## ACTION ITEM
Each line in the records below, from the one that contains "Definition busyness sy" to the one that contains "Lemma work_less sy", should be reproduced exactly, the first and last included.
** MATERIAL SHOWN follows **
(* ===== verification/TimerProps.v ===== *)
(** * Timers: the properties

    The steps that are left, that nothing gets stuck, and what that means for those
    who wait. *)
From S2P Require Import Prelude TimerContext TimerInv.

#[local] Open Scope Z_scope.

(** ** The steps that are left *)
Definition start_weight (p : start_phase) : nat :=
  match p with
  | Making => 18 | Installing => 17 | CalledInline => 11 | Enqueueing => 10
  | InlineReset => 4 | InlineComplete => 3 | InlineTell => 2 | InlineFinish => 1
  | Connected | Returned _ | Abandoned => 0
  end.
Definition callback_weight (p : callback_phase) : nat := match p with Requesting => 5 | Notifying => 4 | _ => 0 end.
Definition destroy_weight (p : destroy_phase) : nat :=
  match p with Claiming => 3 | Discarding => 2 | Resetting | Waiting => 1 | Alive | Destroyed => 0 end.
Definition op_weight o : nat := start_weight (starting o) + callback_weight (called o) + destroy_weight (dying o).
Definition worker_weight (now : Z) (w : worker_phase) : nat :=
  match w with
  | WorkerReset _ _ => 7 | WorkerComplete _ _ => 6 | WorkerTell _ _ => 5 | WorkerFinish _ => 4 | WorkerCount => 3
  | AtLock => 2
  | Asleep (Some t) => if t <=? now then 3 else 0
  | Asleep None | WorkerReturned => 0
  end.
Definition busyness sy : nat :=
  sum_list_with op_weight (ops sy) + worker_weight (now sy) (worker sy) + 4 * notifying sy + 6 * length (items (shared sy)).
(** Those who wait for the context to be idle may look once for each step of others. *)
Definition work sy : nat := S (idle_checking sy + idle_blocked sy) * busyness sy + idle_checking sy.

Lemma work_less sy sy' :
  (busyness sy' < busyness sy)%nat -> (idle_checking sy' + idle_blocked sy' <= idle_checking sy + idle_blocked sy)%nat ->
  (work sy' < work sy)%nat.
Proof.
  intros Hb Hi. unfold work.
  assert (S (idle_checking sy' + idle_blocked sy') * S (busyness sy') <= S (idle_checking sy + idle_blocked sy) * busyness sy)%nat
    by (apply Nat.mul_le_mono; lia). lia.
Qed.
Lemma notify_busyness sy : (busyness (notify sy) <= busyness sy + 2)%nat.
Proof. unfold notify, busyness. destruct (worker sy) as [|[t|]| | | | | |] eqn:Hw; rewrite ?Hw; cbn; lia. Qed.
Lemma notify_waiting sy : idle_checking (notify sy) = idle_checking sy /\ idle_blocked (notify sy) = idle_blocked sy.
Proof. unfold notify. by destruct (worker sy). Qed.
Lemma notify_idle_busyness b sy : busyness (notify_idle b sy) = busyness sy.
Proof. by destruct b. Qed.
Lemma notify_idle_waiting b sy :
  (idle_checking (notify_idle b sy) + idle_blocked (notify_idle b sy) = idle_checking sy + idle_blocked sy)%nat.
Proof. destruct b; simpl; lia. Qed.

Lemma op_work i o o' sy :
  ops sy !! i = Some o -> (op_weight o' < op_weight o)%nat -> (busyness (set_op i o' sy) < busyness sy)%nat.
Proof. intros Hi Hw. unfold busyness. simpl. pose proof (sum_insert op_weight _ _ _ o' Hi). lia. Qed.

Lemma op_step_work i o o' sy : ops sy !! i = Some o -> (op_weight o' < op_weight o)%nat -> (work (set_op i o' sy) < work sy)%nat.
Proof. intros Hi Hw. apply work_less; [|done]. by eapply op_work. Qed.

Lemma timer_start_step_work i m throws inline sy sy' : start_step i m throws inline sy = Some sy' -> (work sy' < work sy)%nat.
Proof.
  unfold start_step. destruct (ops sy !! i) as [o|] eqn:Hi; [|done].
  destruct o as [w p it d c dy]; simpl. destruct p; try done.
  - intros <-%(inj Some). apply (op_step_work i _ _ _ Hi). destruct m; unfold op_weight; simpl; lia.
  - intros <-%(inj Some). apply (op_step_work i _ _ _ Hi). destruct throws, inline; unfold op_weight; simpl; lia.
  - destruct c; try done. intros <-%(inj Some). apply (op_step_work i _ _ _ Hi). unfold op_weight; simpl; lia.
  - unfold enqueue. destruct (stop (shared sy)), throws.
    1-3: rewrite set_shared_same; intros <-%(inj Some); apply (op_step_work i _ _ _ Hi); unfold op_weight; simpl; lia.
    intros <-%(inj Some). apply work_less; [|by rewrite !(proj1 (notify_waiting _)), !(proj2 (notify_waiting _))].
    match goal with |- (busyness (notify ?x) < _)%nat => pose proof (notify_busyness x) as Hn; set (sy1 := x) in * end.
    assert (busyness sy1 + 4 = busyness sy)%nat; [|lia]. unfold busyness. simpl. rewrite length_app. simpl.
    pose proof (sum_insert op_weight _ _ _ (set_starting (Returned true) (Op w Enqueueing it d c dy)) Hi) as Hs.
    unfold op_weight in Hs at 2 4. simpl in Hs. lia.
  - intros <-%(inj Some). apply (op_step_work i _ _ _ Hi). unfold op_weight; simpl; lia.
  - intros <-%(inj Some). apply (op_step_work i _ _ _ Hi). destruct d; unfold op_weight; simpl; lia.
  - intros <-%(inj Some). apply (op_step_work i _ (set_starting InlineFinish (Op w InlineTell it d c dy)) _ Hi). unfold op_weight; simpl; lia.
  - intros <-%(inj Some). apply (op_step_work i _ _ _ Hi). unfold op_weight; simpl; lia.
Qed.

Lemma callback_step_work i sy sy' : callback_step i sy = Some sy' -> (work sy' < work sy)%nat.
Proof.
  unfold callback_step. destruct (ops sy !! i) as [o|] eqn:Hi; [|done].
  destruct o as [w p it d c dy]; simpl. destruct c; try done; intros <-%(inj Some).
  - apply (op_step_work i _ _ _ Hi). unfold op_weight; simpl; lia.
  - apply work_less; [|by rewrite !(proj1 (notify_waiting _)), !(proj2 (notify_waiting _))].
    match goal with |- (busyness (notify ?x) < _)%nat => pose proof (notify_busyness x) as Hn; set (sy1 := x) in * end.
    assert (busyness sy1 + 4 = busyness sy)%nat; [|lia]. unfold busyness. simpl.
    pose proof (sum_insert op_weight _ _ _ (set_called CallbackOver (Op w p it d Notifying dy)) Hi) as Hs.
    unfold op_weight in Hs at 2 4. simpl in Hs. lia.
Qed.

Lemma destroy_step_work i sy sy' : destroy_step i sy = Some sy' -> (work sy' < work sy)%nat.
Proof.
  unfold destroy_step. destruct (ops sy !! i) as [o|] eqn:Hi; [|done].
  destruct o as [w p it d c dy]; simpl. destruct dy; try done.
  - intros <-%(inj Some). apply (op_step_work i _ _ _ Hi). destruct it, d; unfold op_weight; simpl; lia.
  - unfold discard_item. destruct (existsb _ _) eqn:He.
    + unfold count_done, after, modify, read, give. cbv beta iota. intros <-%(inj Some). simpl.
      rewrite in_items in He. apply bool_decide_eq_true, erase_split in He as (l1 & l2 & Hl & He).
      apply work_less; [rewrite notify_idle_busyness|rewrite notify_idle_waiting; simpl; lia]. unfold busyness. simpl.
      rewrite He, Hl, !length_app. simpl.
      pose proof (sum_insert op_weight _ _ _ (set_dying Resetting (Op w p it d c Discarding)) Hi) as Hs.
      unfold op_weight in Hs at 2 4. simpl in Hs. lia.
    + rewrite set_shared_same. intros <-%(inj Some). apply (op_step_work i _ _ _ Hi). unfold op_weight; simpl; lia.
  - intros <-%(inj Some). apply (op_step_work i _ _ _ Hi). unfold op_weight; simpl; lia.
  - destruct it as [it|]; [|done]. simpl. destruct (delivered it); [|done]. intros <-%(inj Some).
    apply (op_step_work i _ _ _ Hi). unfold op_weight; simpl; lia.
Qed.

Lemma worker_work w sy :
  (worker_weight (now sy) w < worker_weight (now sy) (worker sy))%nat -> (work (set_worker w sy) < work sy)%nat.
Proof. intros Hw. apply work_less; [|done]. unfold busyness. simpl. lia. Qed.
Lemma op_worker_work i o o' w sy :
  ops sy !! i = Some o -> op_weight o' = op_weight o ->
  (worker_weight (now sy) w < worker_weight (now sy) (worker sy))%nat -> (work (set_worker w (set_op i o' sy)) < work sy)%nat.
Proof.
  intros Hi Ho Hw. apply work_less; [|done]. unfold busyness. simpl. pose proof (sum_insert op_weight _ _ _ o' Hi). lia.
Qed.

Section work.
Context (t0 : Z).

Lemma worker_step_work sy sy' : rest_ok t0 sy -> ops_ok sy -> worker_step sy = Some sy' -> (work sy' < work sy)%nat.
Proof.
  intros Hr Hok. unfold worker_step. destruct (worker sy) as [|u|i b|i b|i b|i| |] eqn:Hw; try done.
  - destruct (choose_ok (find_item sy) (now sy) (shared sy)) as (c & st' & -> & Hc); [intros; by eapply items_found|].
    intros <-%(inj Some). destruct c as [|i b|u].
    + destruct Hc as (_ & _ & _ & Hi & Hi'). apply work_less; [rewrite notify_idle_busyness|rewrite notify_idle_waiting; simpl; lia].
      unfold busyness. simpl. rewrite Hw, Hi, Hi'. simpl. lia.
    + destruct Hc as (_ & _ & (l1 & l2 & Hl & Hl') & _). apply work_less; [|done].
      unfold busyness. simpl. rewrite Hw, Hl, Hl', !length_app. simpl. lia.
    + destruct Hc as (_ & _ & _ & -> & _ & Hlt). rewrite set_shared_same.
      assert (worker_weight (now sy) (Asleep u) = O) as Hu.
      { destruct u as [t|]; [|done]. cbn [worker_weight]. rewrite (proj2 (Z.leb_gt _ _)); [done|by apply Hlt]. }
      assert (busyness (set_worker (Asleep u) sy) < busyness sy)%nat.
      { unfold busyness. simpl. rewrite Hw. cbn [worker_weight] in *. lia. }
      destruct u; [by apply work_less|]. apply work_less; [by rewrite notify_idle_busyness|rewrite notify_idle_waiting; simpl; lia].
  - destruct u as [t|]; [|done]. destruct (t <=? now sy) eqn:Ht; [|done]. intros <-%(inj Some).
    apply worker_work. rewrite Hw. cbn [worker_weight]. rewrite Ht. lia.
  - destruct (ops sy !! i) as [o|] eqn:Hi; [|done]. intros <-%(inj Some).
    eapply op_worker_work; [done|done|]. rewrite Hw. simpl. lia.
  - destruct (ops sy !! i) as [o|] eqn:Hi; [|done]. intros <-%(inj Some). destruct (done o).
    + apply worker_work. rewrite Hw. simpl. lia.
    + eapply op_worker_work; [done|done|]. rewrite Hw. simpl. lia.
  - intros <-%(inj Some). assert (work (set_worker (WorkerFinish i) sy) < work sy)%nat; [|done].
    apply worker_work. rewrite Hw. simpl. lia.
  - destruct (ops sy !! i) as [o|] eqn:Hi; [|done]. intros <-%(inj Some).
    eapply op_worker_work; [done|done|]. rewrite Hw. simpl. lia.
  - unfold count_done, after, modify, read, give. cbv beta iota. intros <-%(inj Some).
    apply work_less; [rewrite notify_idle_busyness|rewrite notify_idle_waiting; simpl; lia].
    unfold busyness. simpl. rewrite Hw. simpl. lia.
Qed.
** End of MATERIAL SHOWN **
## ANSWER
Definition busyness sy : nat :=
  sum_list_with op_weight (ops sy) + worker_weight (now sy) (worker sy) + 4 * notifying sy + 6 * length (items (shared sy)).
(** Those who wait for the context to be idle may look once for each step of others. *)
Definition work sy : nat := S (idle_checking sy + idle_blocked sy) * busyness sy + idle_checking sy.

Lemma work_less sy sy' :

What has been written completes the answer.